A team of researchers from UC Berkeley and Lawrence Berkeley National Laboratory is working on producing antibiotics through previously unknown soil microbes and released a study in the journal Nature on June 13.
The search for new antibiotics is becoming more crucial as the development of new antibiotics has slowed and certain disease-causing bacteria are developing resistance to modern drugs, according to a press release.
“The biosynthetic potential of abundant and phylogenetically diverse soil microorganisms has previously been underestimated,” the study said. “These organisms may represent a source of natural products that can address needs for new antibiotics and other pharmaceutical compounds.”
UC Berkeley microbiology graduate student Alex Crits-Christoph, a member of the research team behind the study, said the team took soil samples of approximately 10 grams from the Angelo Coast Range Reserve, which is part of the UC Natural Reserve System and is located on the South Fork Eel River in Mendocino County. He said one side of the site has received more rain than the other for 20 years, and researchers are studying how it affects the microbes that are found there.
“We take the DNA to the lab and sequence it,” Crits-Christoph said, “and we get this huge mixture of DNA from all of the different microbes.”
Crits-Christoph added that the end result is like “a big puzzle” in which the researchers have to match the various genomes to the different microbes from the soil sample. The study is similar to finding the blueprints for robots that produce cars, where the blueprints are the genes, the robots are the proteins and the car is the antibiotic, according to Crits-Christoph.
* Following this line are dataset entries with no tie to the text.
Definition hex_digit (n : nat) : ascii :=
  nth n (list_ascii_of_string "0123456789abcdef") "0"%char.

Definition escape_char (c : ascii) : string :=
  let n := nat_of_ascii c in
  if Nat.eqb n 34 then backslash ++ dquote
  else if Nat.eqb n 92 then backslash ++ backslash
  else if Nat.eqb n 10 then backslash ++ "n"
  else if Nat.eqb n 13 then backslash ++ "r"
  else if Nat.eqb n 9 then backslash ++ "t"
  else if Nat.eqb n 8 then backslash ++ "b"
  else if Nat.eqb n 12 then backslash ++ "f"
  else if (Nat.leb 32 n && Nat.leb n 126)%bool then String c EmptyString
  else backslash ++ "u00"
       ++ String (hex_digit (Nat.div n 16))
            (String (hex_digit (Nat.modulo n 16)) EmptyString).

Fixpoint escape (s : string) : string :=
  match s with
  | EmptyString => EmptyString
  | String c r => escape_char c ++ escape r
  end.

Definition quote (s : string) : string := dquote ++ escape s ++ dquote.

Definition dec (z : Z) : string := NilZero.string_of_int (Z.to_int z).

Fixpoint dumps (v : json) : string :=
  match v with
  | JNull => "null"
  | JBool true => "true"
  | JBool false => "false"
  | JInt z => dec z
  | JStr s => quote s
  | JList l =>
      "[" ++ (fix items (l : list json) : string :=
                match l with
                | [] => EmptyString
                | x :: r =>
                    dumps x ++
                    match r with [] => EmptyString | _ => ", " ++ items r end
                end) l ++ "]"
  | JDict d =>
      "{" ++ (fix items (l : list (string * json)) : string :=
                match l with
                | [] => EmptyString
                | (k, x) :: r =>
                    quote k ++ ": " ++ dumps x ++
                    match r with [] => EmptyString | _ => ", " ++ items r end
                end) d ++ "}"
  end.

(** [s.encode()]: the output of [dumps] is ASCII, so the bytes are the
    characters. *)
Definition encode (s : string) : list ascii := list_ascii_of_string s.

(** ** String helpers *)

(** [s.rstrip('/')] *)
Fixpoint rstrip_slash (s : string) : string :=
  match s with
  | EmptyString => EmptyString
  | String c r =>
      match rstrip_slash r with
      | EmptyString => if Ascii.eqb c "/" then EmptyString else String c EmptyString
      | r' => String c r'
      end
  end.

(** [sep.join(parts)] *)
Fixpoint join (sep : string) (parts : list string) : string :=
  match parts with
  | [] => EmptyString
  | [p] => p
  | p :: r => p ++ sep ++ join sep r
  end.

(** ** Exceptions, requests, the server and the effect monad *)

Inductive type_error : Type :=
| NotIterable
| NotAMapping
| UnexpectedKeyword (k : string)
| MissingArguments (ks : list string).

Inductive exn : Type :=
| URLError (reason : string)
| JSONDecodeError (msg : string)
| OtherError (msg : string)
| AttributeError (attr : string)
| TypeError (t : type_error)
| ValueError (arg : json)
| OverflowError (msg : string)
| Exception_ (msg : string).

Inductive result (A : Type) : Type :=
| Ok (a : A)
| Raise (e : exn).
Arguments Ok {A} a.
Arguments Raise {A} e.

Record request : Type := mkRequest {
  url : string;
  data : option (list ascii);
  headers : list (string * string);
  method : string;
  req_timeout : Z
}.

Inductive reply : Type :=
| Raised (e : exn)
| Parsed (v : json).

Definition server : Type := nat -> request -> reply.

Inductive event : Type :=
| Http (r : request)
| Sleep (d : Q).

Record world : Type := mkWorld { calls : nat; log : list event }.

Definition world0 : world := {| calls := 0; log := [] |}.

Definition M (A : Type) : Type := server -> world -> result A * world.

Definition ret {A} (a : A) : M A := fun _ w => (Ok a, w).

Definition raise {A} (e : exn) : M A := fun _ w => (Raise e, w).

Definition bind {A B} (m : M A) (k : A -> M B) : M B :=
  fun srv w =>
    match m srv w with
    | (Ok a, w') => k a srv w'
    | (Raise e, w') => (Raise e, w')
    end.

(** [try: m  except Exception as e: h e] *)
Definition try_except {A} (m : M A) (h : exn -> M A) : M A :=
  fun srv w =>
    match m srv w with
    | (Ok a, w') => (Ok a, w')
    | (Raise e, w') => h e srv w'
    end.

Definition lift {A} (r : result A) : M A := fun _ w => (r, w).

Notation "x <- m ;; k" := (bind m (fun x => k))
  (at level 61, m at next level, right associativity).

Definition rbind {A B} (r : result A) (k : A -> result B) : result B :=
  match r with
  | Ok a => k a
  | Raise e => Raise e
  end.

Fixpoint rmap {A B} (f : A -> result B) (l : list A) : result (list B) :=
  match l with
  | [] => Ok []
  | x :: r => rbind (f x) (fun y => rbind (rmap f r) (fun ys => Ok (y :: ys)))
  end.

(** Issue one request: the server's reply to the [calls]-th request. *)
Definition urlopen (req : request) : M json :=
  fun srv w =>
    let w' := {| calls := S (calls w); log := log w ++ [Http req] |} in
    match srv (calls w) req with
    | Raised e => (Raise e, w')
    | Parsed v => (Ok v, w')
    end.

(** [time.sleep(d)] *)
Definition sleep (d : Q) : M unit :=
  fun _ w => (Ok tt, {| calls := calls w; log := log w ++ [Sleep d] |}).

Definition run {A} (m : M A) (srv : server) : result A * list event :=
  let (r, w) := m srv world0 in (r, log w).

(** [v.get(k, default)]: only a mapping has the attribute. *)
Definition py_get (v : json) (k : string) (default : json) : result json :=
  match v with
  | JDict d =>
      Ok (match dict_lookup k d with Some x => x | None => default end)
  | _ => Raise (AttributeError "get")
  end.

(** [range(n)] *)
Definition range (n : Z) : list Z := map Z.of_nat (seq 0 (Z.to_nat n)).

(** ** The SDK *)

Record PiBuilderSDK : Type := mkSDK {
  api_url : string;
  api_key : option string;
  timeout : Z;
  retries : Z
}.

Definition init (api_url : string) (api_key : option string)
  (timeout retries : Z) : PiBuilderSDK :=
  {| api_url := rstrip_slash api_url;
     api_key := api_key;
     timeout := timeout;
     retries := retries |}.

(** The construction with the defaults [timeout=30, retries=3]. *)
Definition init_default (api_url : string) (api_key : option string)
  : PiBuilderSDK := init api_url api_key 30 3.

Definition build_headers (self : PiBuilderSDK) : list (string * string) :=
  let headers := [("Content-Type", "application/json")] in
  if truthy_str (api_key self) then
    dict_set "Authorization" ("Bearer " ++ str_value (api_key self)) headers
  else headers.

Definition body_data (body : option dict) : option (list ascii) :=
  if truthy_body body then
    match body with
    | Some b => Some (encode (dumps (JDict b)))
    | None => None
    end
  else None.

Definition build_request (self : PiBuilderSDK) (method path : string)
  (body : option dict) : request :=
  {| url := api_url self ++ path;
     data := body_data body;
     headers := build_headers self;
     method := method;
     req_timeout := timeout self |}.

(** The value of [(2 ** attempt) * 0.1] when the product exists. *)
Definition delay (attempt : Z) : Q := (inject_Z (2 ^ attempt) * (1 # 10))%Q.

(** [(2 ** attempt) * 0.1]: the integer power is converted to a float
    first, and no float holds [2 ** 1024] or more. *)
Definition backoff_delay (attempt : Z) : result Q :=
  if 1024 <=? attempt
  then Raise (OverflowError "int too large to convert to float")
  else Ok (delay attempt).

(** The body of the [try] block: one attempt. *)
Definition attempt_body (req : request) : M json :=
  data <- urlopen req ;;
  success <- lift (py_get data "success" JNull) ;;
  if negb (truthy success) then
    err <- lift (py_get data "error" (JStr "Request failed")) ;;
    raise (ValueError err)
  else
    lift (py_get data "data" JNull).

(** [for attempt in range(self.retries): ...] followed by the final [raise];
    [last_error] is the loop-carried variable. *)
Fixpoint retry_loop (self : PiBuilderSDK) (req : request) (attempts : list Z)
  (last_error : option exn) : M json :=
  match attempts with
  | [] =>
      raise (match last_error with
             | Some e => e
             | None => Exception_ "Request failed"
             end)
  | attempt :: rest =>
      try_except (attempt_body req)
        (fun e =>
           _ <- (if attempt <? retries self - 1
                 then d <- lift (backoff_delay attempt) ;; sleep d
                 else ret tt) ;;
           retry_loop self req rest (Some e))
  end.

Definition _request (self : PiBuilderSDK) (method path : string)
  (body : option dict) : M json :=
  retry_loop self (build_request self method path body)
    (range (retries self)) None.

(** ** Typed records and their construction from keyword arguments *)

Module Agent.
Record t : Type := mk {
  id : json;
  name : json;
  type : json;
  status : json;
  capabilities : json
}.
End Agent.

Module Task.
Record t : Type := mk {
  id : json;
  name : json;
  status : json;
  priority : json;
  created_at : json;
  completed_at : json
}.
End Task.

(** Binding of unpacked keyword arguments against a dataclass [__init__]: an unknown keyword is
    refused first, then the required fields that are missing. *)
Definition check_kwargs (fields required : list string) (kw : dict)
  : result unit :=
  match find (fun kv => negb (existsb (String.eqb (fst kv)) fields)) kw with
  | Some (k, _) => Raise (TypeError (UnexpectedKeyword k))
  | None =>
      match filter (fun f => negb (dict_mem f kw)) required with
      | [] => Ok tt
      | ks => Raise (TypeError (MissingArguments ks))
      end
  end.

Definition kwarg (k : string) (kw : dict) (default : json) : json :=
  match dict_lookup k kw with
  | Some v => v
  | None => default
  end.

Definition agent_fields : list string :=
  ["id"; "name"; "type"; "status"; "capabilities"].

Definition task_required : list string :=
  ["id"; "name"; "status"; "priority"; "created_at"].

Definition task_fields : list string := task_required ++ ["completed_at"].

(** [Agent] applied to the keyword arguments unpacked from [v]. *)
Definition Agent_of (v : json) : result Agent.t :=
  match v with
  | JDict kw =>
      rbind (check_kwargs agent_fields agent_fields kw) (fun _ =>
        Ok {| Agent.id := kwarg "id" kw JNull;
              Agent.name := kwarg "name" kw JNull;
              Agent.type := kwarg "type" kw JNull;
              Agent.status := kwarg "status" kw JNull;
              Agent.capabilities := kwarg "capabilities" kw JNull |})
  | _ => Raise (TypeError NotAMapping)
  end.

(** [Task] applied to the keyword arguments unpacked from [v];
    [completed_at] defaults to [None]. *)
Definition Task_of (v : json) : result Task.t :=
  match v with
  | JDict kw =>
      rbind (check_kwargs task_fields task_required kw) (fun _ =>
        Ok {| Task.id := kwarg "id" kw JNull;
              Task.name := kwarg "name" kw JNull;
              Task.status := kwarg "status" kw JNull;
              Task.priority := kwarg "priority" kw JNull;
              Task.created_at := kwarg "created_at" kw JNull;
              Task.completed_at := kwarg "completed_at" kw JNull |})
  | _ => Raise (TypeError NotAMapping)
  end.

(** The elements a [for] loop draws from a JSON value. *)
Definition py_iter (v : json) : result (list json) :=
  match v with
  | JList l => Ok l
  | JDict d => Ok (map (fun kv => JStr (fst kv)) d)
  | JStr s =>
      Ok (map (fun c => JStr (String c EmptyString)) (list_ascii_of_string s))
  | _ => Raise (TypeError NotIterable)
  end.

(** The list comprehension over [v or []] that builds one record per
    element. *)
Definition comprehension {A} (C : json -> result A) (v : json)
  : result (list A) :=
  rbind (py_iter (py_or v (JList []))) (rmap C).

(** ** The facade *)

Definition list_agents (self : PiBuilderSDK) : M (list Agent.t) :=
  data <- _request self "GET" "/api/agents" None ;;
  lift (comprehension Agent_of data).

Definition get_agent (self : PiBuilderSDK) (agent_id : string) : M Agent.t :=
  data <- _request self "GET" ("/api/agents/" ++ agent_id) None ;;
  lift (Agent_of data).

Definition create_agent_body (name agent_type : string)
  (capabilities : option (list string)) : dict :=
  [("name", JStr name);
   ("type", JStr agent_type);
   ("capabilities",
    match capabilities with
    | Some (c :: r) => JList (map JStr (c :: r))
    | _ => JList []
    end)].

Definition create_agent (self : PiBuilderSDK) (name agent_type : string)
  (capabilities : option (list string)) : M Agent.t :=
  let body := create_agent_body name agent_type capabilities in
  data <- _request self "POST" "/api/agents" (Some body) ;;
  lift (Agent_of data).

Definition list_tasks_path (status priority : option string) : string :=
  let query_params : list string := [] in
  let query_params :=
    if truthy_str status
    then app query_params ["status=" ++ str_value status]
    else query_params in
  let query_params :=
    if truthy_str priority
    then app query_params ["priority=" ++ str_value priority]
    else query_params in
  let path := "/api/tasks" in
  match query_params with
  | [] => path
  | _ => path ++ "?" ++ join "&" query_params
  end.

Definition list_tasks (self : PiBuilderSDK) (status priority : option string)
  : M (list Task.t) :=
  data <- _request self "GET" (list_tasks_path status priority) None ;;
  lift (comprehension Task_of data).

Definition get_task (self : PiBuilderSDK) (task_id : string) : M Task.t :=
  data <- _request self "GET" ("/api/tasks/" ++ task_id) None ;;
  lift (Task_of data).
Crits-Christoph noted that one of the team’s two goals is to learn how to grow these certain types of bacteria that typically do not grow in labs through “targeted growth.” The other is to know the sequence of the microbe, create that sequence in the lab and then produce it in a lab strain.
“To isolate some microbes, we’re taking a small bit of that soil and putting it in a petri dish,” Crits-Christoph said. “But only a small percentage of microbes — less than 1 percent — will grow (in the lab).”
According to Crits-Christoph, his previous work was a study on microbes that focused on whether or not microbes were able to grow and whether different microbes appeared in different places. His work was centered in the Atacama Desert in Chile — the “driest in the world.”
Crits-Christoph said that while it is traditional for researchers to go to the soil and isolate the microbes that produce antibiotics, his current research team is trying a new approach, in which they study the microbes in their natural ecosystem.
“In the future, we can really be more targeted when we are finding antibiotics,” Crits-Christoph said.